Major neurosurgery: The panel suggests against using pharmacological prophylaxis (conditional recommendation). For the subset of patients using pharmacological prophylaxis, the panel suggests using LMWH over UFH (conditional recommendation).

Urological procedures: The panel suggests against using pharmacological prophylaxis in patients undergoing transurethral resection of the prostate or radical prostatectomy. For the subset of patients using pharmacological prophylaxis, the panel suggests using LMWH or UFH (conditional recommendation).

Cardiac or major vascular surgery: The panel suggests pharmacological prophylaxis or no pharmacological prophylaxis (conditional recommendation). When pharmacological prophylaxis is used, LMWH or UFH is suggested (conditional recommendation).

Major trauma: For patients with low-to-moderate risk for bleeding, pharmacological prophylaxis is suggested over no pharmacological prophylaxis (conditional recommendation). The panel suggests against pharmacological prophylaxis in patients at high risk for bleeding (conditional recommendation). For patients using pharmacological prophylaxis, the panel suggests using LMWH or UFH (conditional recommendation).

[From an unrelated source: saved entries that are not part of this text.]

(* ===== verification/MpShift.v ===== *)
(** Shifts of integers, whatever arguments are the same. *)

From S2P Require Import Prelude Eff MpVec MpHeap MpVecThm MpCmp MpMul MpVecMul MpKaratsuba MpInt MpState MpArith.

(** * Digits *)

Section Bits.
Context (L R : Z) (HL : 0 < L) (HR : 0 < R) (HLR : L + R = 32).

Lemma pow_LR : 2 ^ L * 2 ^ R = Base.
Proof. rewrite <- Z.pow_add_r by lia. by rewrite HLR. Qed.

(** A digit moved up: what stays and what goes over. *)
Lemma shift_digit x : digit x -> u32 (Z.shiftl x L) = x mod 2 ^ R * 2 ^ L /\ Z.shiftr x R = x / 2 ^ R /\
  0 <= x mod 2 ^ R < 2 ^ R /\ 0 <= x / 2 ^ R < 2 ^ L /\ x = x / 2 ^ R * 2 ^ R + x mod 2 ^ R.
Proof.
  intros Hx. pose proof pow_LR as E. pose proof (Z.pow_pos_nonneg 2 R ltac:(lia) ltac:(lia)) as PR. pose proof (Z.pow_pos_nonneg 2 L ltac:(lia) ltac:(lia)) as PL.
  rewrite Z.shiftl_mul_pow2, Z.shiftr_div_pow2 by lia. split.
  - unfold u32. change (2 ^ 32) with Base. rewrite <- E, (Z.mul_comm (2 ^ L)). by rewrite Z.mul_mod_distr_r by lia.
  - split; [done|]. split; [by apply Z.mod_pos_bound|]. split; [|pose proof (Z.div_mod x (2 ^ R)); lia].
    unfold digit in Hx. split; [apply Z.div_pos; lia|]. apply Z.div_lt_upper_bound; lia.
Qed.

Lemma lor_carry x c : digit x -> 0 <= c < 2 ^ L -> Z.lor (u32 (Z.shiftl x L)) c = x mod 2 ^ R * 2 ^ L + c /\ digit (x mod 2 ^ R * 2 ^ L + c).
Proof.
  intros Hx Hc. destruct (shift_digit x Hx) as (-> & _ & Hm & _ & _). split; [apply lor_disjoint; lia|].
  pose proof pow_LR as E. unfold digit. rewrite <- E. nia.
Qed.

Fixpoint shl (l : list Z) (c : Z) : list Z :=
  match l with [] => [c] | x :: l => Z.lor (u32 (Z.shiftl x L)) c :: shl l (Z.shiftr x R) end.

Lemma shl_val l c : digits l -> 0 <= c < 2 ^ L -> digits (shl l c) /\ length (shl l c) = S (length l) /\ val (shl l c) = val l * 2 ^ L + c.
Proof.
  revert c. induction l as [|x l IH]; intros c Hl Hc.
  - simpl. split; [|split; [done|lia]]. apply digits_cons. split; [|constructor]. pose proof pow_LR as E. pose proof (Z.pow_pos_nonneg 2 R ltac:(lia) ltac:(lia)). unfold digit. nia.
  - apply digits_cons in Hl as [Hx Hl]. destruct (lor_carry x c Hx Hc) as [E D]. destruct (shift_digit x Hx) as (_ & Er & Hm & Hd & Ex).
    cbn [shl]. rewrite E, Er. destruct (IH (x / 2 ^ R) Hl Hd) as (D' & L' & V'). split; [by apply digits_cons|]. split; [simpl; lia|].
    cbn [val]. rewrite V'. pose proof pow_LR as EB. rewrite <- EB. rewrite Ex at 3. ring.
Qed.

(** What [left_bits] writes, above the lowest digit. *)
Fixpoint lefts (l : list Z) (last : Z) : list Z :=
  match l with [] => [] | x :: l => Z.lor (u32 (Z.shiftl (hd last l) L)) (Z.shiftr x R) :: lefts l last end.

Lemma lefts_snoc l x last : lefts (l ++ [x]) last = lefts l x ++ [Z.lor (u32 (Z.shiftl last L)) (Z.shiftr x R)].
Proof. induction l as [|y l IH]; [done|]. cbn [app lefts]. rewrite IH. by destruct l. Qed.

Lemma lefts_length l : forall last, length (lefts l last) = length l.
Proof. induction l as [|x l IH]; intros last; simpl; [done|]. by rewrite IH. Qed.

Lemma lefts_shl l : forall c, Z.lor (u32 (Z.shiftl (hd 0 l) L)) c :: lefts l 0 = shl l c.
Proof.
  induction l as [|x l IH]; intros c; [simpl; by rewrite Z.shiftl_0_l|]. cbn [lefts shl hd]. by rewrite IH.
Qed.

End Bits.

Lemma last_cons_eq (l : list Z) : forall t x, List.last (t :: l) x = List.last l t.
Proof. induction l as [|y l IH]; intros t x; [done|]. simpl in *. destruct l; [done|apply IH]. Qed.

Section Down.
Context (L R : Z) (HL : 0 < L) (HR : 0 < R) (HLR : L + R = 32).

Major gynecological surgery: The panel suggests using pharmacological prophylaxis over no pharmacological prophylaxis and suggests using LMWH or UFH (conditional recommendation).

Reference

  1. Anderson, D.R., Morgano, G.P., Bennett, C., Dentali, F., Francis, C.W., Garcia, D.A., Kahn, S.R., Rahman, M., Rajasekhar, A., Rogers, F.B. and Smythe, M.A., 2019. American Society of Hematology 2019 guidelines for management of venous thromboembolism: prevention of venous thromboembolism in surgical hospitalized patients. Blood advances, 3(23), pp.3898-3944.